AWS CEO Andy Jassy revealed the practice in front of an audience at this week’s Foundations of Science Breakfast by the Pacific Science Center, GeekWire reported. The company buys an enormous amount of servers on a regular basis. GeekWire quotes Jassy:
“One of the least understood aspects of AWS is that it’s a giant logistics challenge, it’s a really hard business to operate.” “Every single day we add enough new servers to have handled all of Amazon as a $7 billion global business.”

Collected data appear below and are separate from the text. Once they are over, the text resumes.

Lemma files_extracted files : forall done members total s, rooted_at d s -> stored d done s -> antichain (done ++ files) -> NoDup (done ++ files).*1 ->
  (forall q c, (q, c) ∈ files -> q <> [] /\ member_dest realpath d (name q) = Ok (d ++ q) /\ Z.of_nat (length c) <= max_member_bytes limits) ->
  members + Z.of_nat (length files) <= max_members limits -> total + sizes files <= max_total_bytes limits ->
  exists s', tar_members realpath limits d (member_of <$> files) None members total s = (s', Ok tt) /\ stored d (done ++ files) s' /\ rooted_at d s'.
Proof.
  induction files as [|[q c] files IH]; intros done members total s Hr Hs Ha Hn Hf Hm Ht.
  { exists s. by rewrite app_nil_r. }
  change (done ++ (q, c) :: files) with (done ++ ([(q, c)] ++ files)) in *. rewrite app_assoc in Ha, Hn |- *.
  destruct (Hf q c) as (Hne & Hdest & Hcap); [set_solver|]. destruct (chunked c) as [Hcat Hnonempty]. cbn [sizes foldr length snd] in Ht, Hm.
  assert (0 <= sizes files) as Hpos by apply sizes_nonneg. fold (sizes files) in Ht.
  destruct (stored_step d done q c (chunks c) (max_member_bytes limits) total (max_total_bytes limits) s) as (s1 & Hcopy & Hs1 & Hr1); try done.
  { intros p e p' e' H1 H2. apply (Ha p e p' e'); set_solver. }
  { intros Hin. rewrite !fmap_app in Hn. apply NoDup_app in Hn as [Hn _]. apply NoDup_app in Hn as (_ & Hd & _). apply (Hd q Hin). set_solver. }
  { lia. }
  destruct (IH (done ++ [(q, c)]) (members + 1) (total + Z.of_nat (length c)) s1) as (s' & Hrun & Hs' & Hr'); try done.
  { intros q' c' Hin. apply Hf. set_solver. }
  { lia. }
  { lia. }
  exists s'. split_and!; [|done|done]. cbn [fmap list_fmap tar_members member_of ti_kind ti_name ti_stream fst snd].
  destruct (Z.ltb_spec (max_members limits) (members + 1)); [lia|]. unfold mbind, M_bind, lift. rewrite Hdest, Hcopy. exact Hrun.
Qed.
End Extracted.

(** ** Names read back *)

(** A component an archive can carry. *)
Definition clean_comp (c : string) : Prop :=
  c <> "" /\ c <> "." /\ c <> ".." /\ Forall (fun x => x <> "/"%char /\ x <> BACKSLASH) (chars_of c).

Lemma split_slash_clean t rest : Forall (fun x => x <> "/"%char) t -> split_slash (t ++ "/"%char :: rest) = t :: split_slash rest.
Proof.
  induction 1 as [|x t Hx Ht IH]; [done|]. cbn [app split_slash]. rewrite (proj2 (Ascii.eqb_neq x "/"%char) Hx), IH. done.
Qed.

Lemma split_slash_last t : Forall (fun x => x <> "/"%char) t -> split_slash t = [t].
Proof. induction 1 as [|x t Hx Ht IH]; [done|]. cbn [split_slash]. by rewrite (proj2 (Ascii.eqb_neq x "/"%char) Hx), IH. Qed.

Lemma split_join base rel : Forall clean_comp (base :: rel) -> split_slash (chars_of (join_path base rel)) = chars_of <$> (base :: rel).
Proof.
  revert base. induction rel as [|c rel IH]; intros base [(_ & _ & _ & Hb) Hrel]%Forall_cons; cbn [join_path].
  { rewrite split_slash_last; [done|]. eapply Forall_impl; [exact Hb|]. by intros x []. }
  rewrite !chars_of_app. cbn [String.list_ascii_of_string app]. rewrite split_slash_clean by (eapply Forall_impl; [exact Hb|]; by intros x []).
  by rewrite IH.
Qed.

Lemma no_backslash base rel : Forall clean_comp (base :: rel) -> unslash <$> chars_of (join_path base rel) = chars_of (join_path base rel).
Proof.
  intros H. assert (Forall (fun x => x <> BACKSLASH) (chars_of (join_path base rel))) as Hb.
  { revert base H. induction rel as [|c rel IH]; intros base [(_ & _ & _ & Hb) Hrel]%Forall_cons; cbn [join_path].
    - eapply Forall_impl; [exact Hb|]. by intros x [].
    - rewrite !chars_of_app. apply Forall_app. split; [eapply Forall_impl; [exact Hb|]; by intros x []|].
      cbn [String.list_ascii_of_string app]. constructor; [done|by apply IH]. }
  induction Hb as [|x t Hx Ht IH]; [done|]. rewrite fmap_cons, IH. unfold unslash. by rewrite (proj2 (Ascii.eqb_neq x BACKSLASH) Hx).
Qed.

Lemma parts_clean base rel : Forall clean_comp (base :: rel) -> parts_of (chars_of (join_path base rel)) = base :: rel.
Proof.
  intros H. unfold parts_of. rewrite split_join by done.
  induction H as [|c cs (Hne & Hdot & _ & _) Hcs IH]; [done|]. rewrite fmap_cons. cbn [List.filter].
  rewrite (bool_decide_false (chars_of c = [])) by (by destruct c). rewrite bool_decide_false.
  2: { intros E. apply Hdot. rewrite <- (String.string_of_list_ascii_of_string c), E. done. }
  cbn [orb negb]. rewrite fmap_cons, String.string_of_list_ascii_of_string. f_equal. exact IH.
Qed.

Definition slugs (t : text) : Prop := Forall (fun c => is_slug_char c = true) t.

Lemma member_dest_clean realpath d base rel : Forall clean_comp (base :: rel) -> slugs (chars_of base) ->
  under_dir (realpath d) (realpath (d ++ base :: rel)) = true -> member_dest realpath d (join_path base rel) = Ok (d ++ base :: rel).
Proof.
  intros Hc Hs Hu. unfold member_dest. rewrite no_backslash by done. pose proof (parts_clean base rel Hc) as Hp.
  apply Forall_cons in Hc as [(Hne & _ & Hdots & Hb) Hrel].
  destruct base as [|c base]; [done|]. cbn [String.list_ascii_of_string] in Hb, Hs. apply Forall_cons in Hb as [[Hslash _] _]. apply Forall_cons in Hs as [_ Hs].
  assert (exists t, chars_of (join_path (String c base) rel) = c :: t /\ has_drive (c :: t) = false) as (t & E & Hdrive).
  { assert (forall r, has_drive (c :: chars_of base ++ "/"%char :: r) = false /\ has_drive (c :: chars_of base) = false) as Hd.
    { intros r. destruct (chars_of base) as [|x b]; [cbn; by rewrite andb_false_r|]. apply Forall_cons in Hs as [Hx _].
      cbn. destruct (Ascii.eqb_spec x ":"%char) as [->|]; [done|]. by rewrite andb_false_r. }
    destruct rel as [|r rel]; cbn [join_path].
    - exists (chars_of base). split; [done|by apply (Hd [])].
    - exists (chars_of base ++ "/"%char :: chars_of (join_path r rel)). split; [|by apply Hd].
      change (chars_of (String c base +:+ "/" +:+ join_path r rel)) with (c :: chars_of (base +:+ "/" +:+ join_path r rel)). by rewrite !chars_of_app. }
  rewrite E in Hp |- *. rewrite (proj2 (Ascii.eqb_neq c "/"%char) Hslash), Hdrive. rewrite Hp. cbv zeta.
  rewrite bool_decide_false by done. rewrite bool_decide_false; [by rewrite Hu|].
  intros [Heq|Hin]%elem_of_cons; [by rewrite Heq in Hdots|]. rewrite Forall_forall in Hrel. by destruct (Hrel _ Hin) as (_ & _ & ? & _).
Qed.

(** ** The directory's name *)

Lemma lstrip_edges_slugs t : slugs t -> slugs (lstrip_edges t).
Proof. induction 1 as [|c t Hc Ht IH]; [constructor|]. cbn [lstrip_edges]. destruct (is_edge c); [done|by constructor]. Qed.

Lemma strip_edges_slugs t : slugs t -> slugs (strip_edges t).
Proof. intros H. unfold strip_edges. by apply Forall_reverse, lstrip_edges_slugs, Forall_reverse, lstrip_edges_slugs. Qed.

Lemma lstrip_edges_head t c t' : lstrip_edges t = c :: t' -> is_edge c = false.
Proof. induction t as [|a t IH]; [done|]. cbn [lstrip_edges]. destruct (is_edge a) eqn:E; [done|]. by intros [= <- _]. Qed.

Lemma lstrip_snoc t x : is_edge x = false -> exists u, lstrip_edges (t ++ [x]) = u ++ [x].
Proof.
  intros Hx. induction t as [|a t [u IH]]; [exists []; cbn; by rewrite Hx|]. cbn [app lstrip_edges]. destruct (is_edge a); [by exists u|by exists (a :: t)].
Qed.

Lemma strip_edges_head t c t' : strip_edges t = c :: t' -> is_edge c = false.
Proof.
  unfold strip_edges. destruct (lstrip_edges t) as [|a u] eqn:E; [done|]. apply lstrip_edges_head in E. rewrite reverse_cons.
  destruct (lstrip_snoc (reverse u) a E) as [v ->]. rewrite reverse_snoc. by intros [= <- _].
Qed.

Lemma basename_spec name : slugs (chars_of (safe_basename name)) /\ exists c t, safe_basename name = String c t /\ is_edge c = false.
Proof.
  unfold safe_basename. destruct (strip_edges _) as [|c t] eqn:E.
  - split; [repeat constructor|by do 2 eexists].
  - split; [|exists c, (of_chars t); split; [done|by eapply strip_edges_head]].
    rewrite String.list_ascii_of_string_of_list_ascii, <- E. apply strip_edges_slugs, Forall_take, strip_edges_slugs, slug_chars_ok.
Qed.

Lemma basename_clean name : clean_comp (safe_basename name) /\ is_junk (safe_basename name) = false.
Proof.
  destruct (basename_spec name) as [Hs (c & t & E & Hc)]. rewrite E in *.
  assert (c <> "."%char /\ c <> "_"%char) as [Hdot Hund] by (split; intros ->; discriminate Hc).
  split.
  - split_and!; [done|congruence|congruence|]. eapply Forall_impl; [exact Hs|]. intros x Hx. split; intros ->; discriminate Hx.
  - unfold is_junk. rewrite bool_decide_false by (unfold JUNK_NAMES; set_solver). cbn [orb String.prefix]. by destruct (ascii_dec "." c) as [<-|].
Qed.

(** ** What is collected *)

Definition from_dir (pack_dir : path) (s : fs) (e : entry) : Prop :=
  s !! (pack_dir ++ e.1) = Some (NFile e.2) /\ (e.1 ∈ EXPORT_RELPATHS \/ exists r, e.1 = "samples" :: r).

Lemma sample_rels_spec pack_dir s rel : rel ∈ sample_rels pack_dir s -> exists r, rel = "samples" :: r.
Proof.
  unfold sample_rels. intros ([p n] & _ & H)%list_elem_of_omap. cbn [fst snd] in H.
  destruct (under_dir _ p) eqn:E; [|done]. destruct n; [done|]. injection H as <-. apply under_dir_spec in E as [r ->].
  exists r. by rewrite <- app_assoc, drop_app_length.
Qed.

Lemma read_entries_spec unsafe pack_dir s rels : (forall rel, rel ∈ rels -> rel ∈ EXPORT_RELPATHS \/ exists r, rel = "samples" :: r) ->
  forall entries, Forall (from_dir pack_dir s) entries -> NoDup entries.*1 ->
  Forall (from_dir pack_dir s) (foldl (read_entry unsafe pack_dir s) entries rels) /\ NoDup (foldl (read_entry unsafe pack_dir s) entries rels).*1.
Proof.
  induction rels as [|rel rels IH]; intros Hr entries Hf Hn; [done|]. cbn [foldl].
  assert (Forall (from_dir pack_dir s) (read_entry unsafe pack_dir s entries rel) /\ NoDup (read_entry unsafe pack_dir s entries rel).*1) as [Hf' Hn'].
  { unfold read_entry. destruct (bool_decide_reflect (rel ∈ entries.*1)) as [|Hin]; [done|]. destruct (s !! (pack_dir ++ rel)) as [[|c]|] eqn:E; [done| |done].
    destruct (unsafe _); [done|]. split.
    - apply Forall_app. split; [done|]. apply Forall_singleton. split; [done|]. apply Hr. set_solver.
    - rewrite fmap_app. apply NoDup_app. split_and!; [done| |apply NoDup_singleton]. intros x Hx ->%list_elem_of_singleton. done. }
  apply IH; [|done|done]. intros r Hin. apply Hr. set_solver.
Qed.

Lemma collect_spec unsafe pack_dir s : Forall (from_dir pack_dir s) (collect unsafe pack_dir s) /\ NoDup (collect unsafe pack_dir s).*1.
Proof.
  apply read_entries_spec; [|constructor|constructor]. intros rel [Hin|Hin]%elem_of_app; [by left|right]. by eapply sample_rels_spec.
Qed.

Lemma closed_strict s p c r : closed s -> is_Some (s !! (p ++ c :: r)) -> p <> [] -> s !! p = Some NDir.
Proof.
  intros Hc. revert p c. induction r as [|y r IH]; intros p c Hs Hne.
  - by destruct (Hc p c Hs).
  - change (p ++ c :: y :: r) with (p ++ [c] ++ y :: r) in Hs. rewrite app_assoc in Hs. apply IH in Hs; [|by destruct p].
    by destruct (Hc p c) as [|]; [rewrite Hs|..].
Qed.

Lemma from_dir_nonempty pack_dir s e : from_dir pack_dir s e -> e.1 <> [].
Proof. intros [_ [Hin|[r ->]]]; [|done]. intros E. rewrite E in Hin. unfold EXPORT_RELPATHS in Hin. set_solver. Qed.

The report doesn’t provide much detail about what kinds of input data the company’s Machine Learning algorithm uses to forecast demand, but one of the primary data sources appears to be its cloud sales team. From the GeekWire report:
For example, it can pick up signals from the process its sales teams follow (enterprise sales cycles are notoriously long) to forecast demand. A lot of new customers like to start slow on AWS and then accelerate their usage as they see more benefits, Jassy said, which can lead to spikes in demand if they move faster than anticipated.